How do you find places that aren't popular with them? I think that must only be places where they aren't legal... or places I wouldn't want to camp anyway.

Even with the greatly increased number of campers, I find those easy to avoid... but not the SxSs.
 
How do you find places that aren't popular with them? I think that must only be places where they aren't legal... or places I wouldn't want to camp anyway.

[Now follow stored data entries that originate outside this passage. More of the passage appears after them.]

(** The text of an [EscapeError] is not needed: both callers drop or wrap it. *)
Definition EscapeError : error := errForeign "net/url" "invalid URL escape".

Definition unescape (plus_is_space : bool) (s : string) : string + error :=
  match unescape_bytes plus_is_space (to_bytes s) with
  | Some l => inl (of_bytes l)
  | None => inr EscapeError
  end.

Definition QueryUnescape : string -> string + error := unescape true.
Definition PathUnescape : string -> string + error := unescape false.

(** ** url.Values *)

Notation Values := (gmap string (list string)).

Definition q_Get (key : string) (v : Values) : string :=
  match v !! key with Some (x :: _) => x | _ => "" end.
Definition q_Set (key value : string) (v : Values) : Values := <[key := [value]]> v.
Definition q_Add (key value : string) (v : Values) : Values :=
  <[key := default [] (v !! key) ++ [value]]> v.

(** [for k, vs := range extra { for _, v := range vs { q.Add(k, v) } }] *)
Definition add_values (vs : list (string * list string)) (q : Values) : Values :=
  foldl (fun q '(k, xs) => foldl (fun q x => q_Add k x q) q xs) q vs.

#[export] Instance string_le_dec : RelDecision (fun s t => Is_true (String.leb s t)).
Proof. intros s t. apply _. Defined.

Definition sorted_keys (v : Values) : list string :=
  merge_sort (fun s t => Is_true (String.leb s t)) (map_to_list v).*1.

Definition encode_pair (kx : string * string) : string :=
  QueryEscape kx.1 +:+ "=" +:+ QueryEscape kx.2.

Definition pairs_of (v : Values) (keys : list string) : list (string * string) :=
  keys ≫= fun k => (fun x => (k, x)) <$> default [] (v !! k).

Definition q_Encode (v : Values) : string :=
  Join (encode_pair <$> pairs_of v (sorted_keys v)) "&".

(** One piece of a query: nothing, an error, or a pair. *)
Definition parse_piece (piece : string) : option (string * string) :=
  if has_char semicolon piece then None else
  if decide (piece = "") then None else
  let '(key, value) := default (piece, "") (Cut equals_sign piece) in
  match QueryUnescape key, QueryUnescape value with
  | inl k, inl x => Some (k, x)
  | _, _ => None
  end.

Even with the greatly increased number of campers, I find those easy to avoid... but not the SxSs.
Many areas are forbidden for UTVs and ATVs to operate in areas where street legal four wheel drive vehicles are in the Maze and Flint Trail areas of Glen Canyon Recreational Area and Canyonlands National Park, so there are areas but these areas are usually only accessible to off road capable true 4 wheel drive vehicles. Many national parks have limited UTV and ATV use. BLM lands with established roads and previously mined or lumbered areas are having roads closed to all vehicle traffic at an accelerated rate it seems causing congestion of a sorts to the ever growing number of off road vehicles in my opinion. With the new administration areas like “The Bears Ears Monument” will most likely be reduced in size along with many others that have natural resources as they were during Trump’s first term. So better get used to seeing all sorts of activity on federal lands.
 
How do you find places that aren't popular with them? I think that must only be places where they aren't legal... or places I wouldn't want to camp anyway.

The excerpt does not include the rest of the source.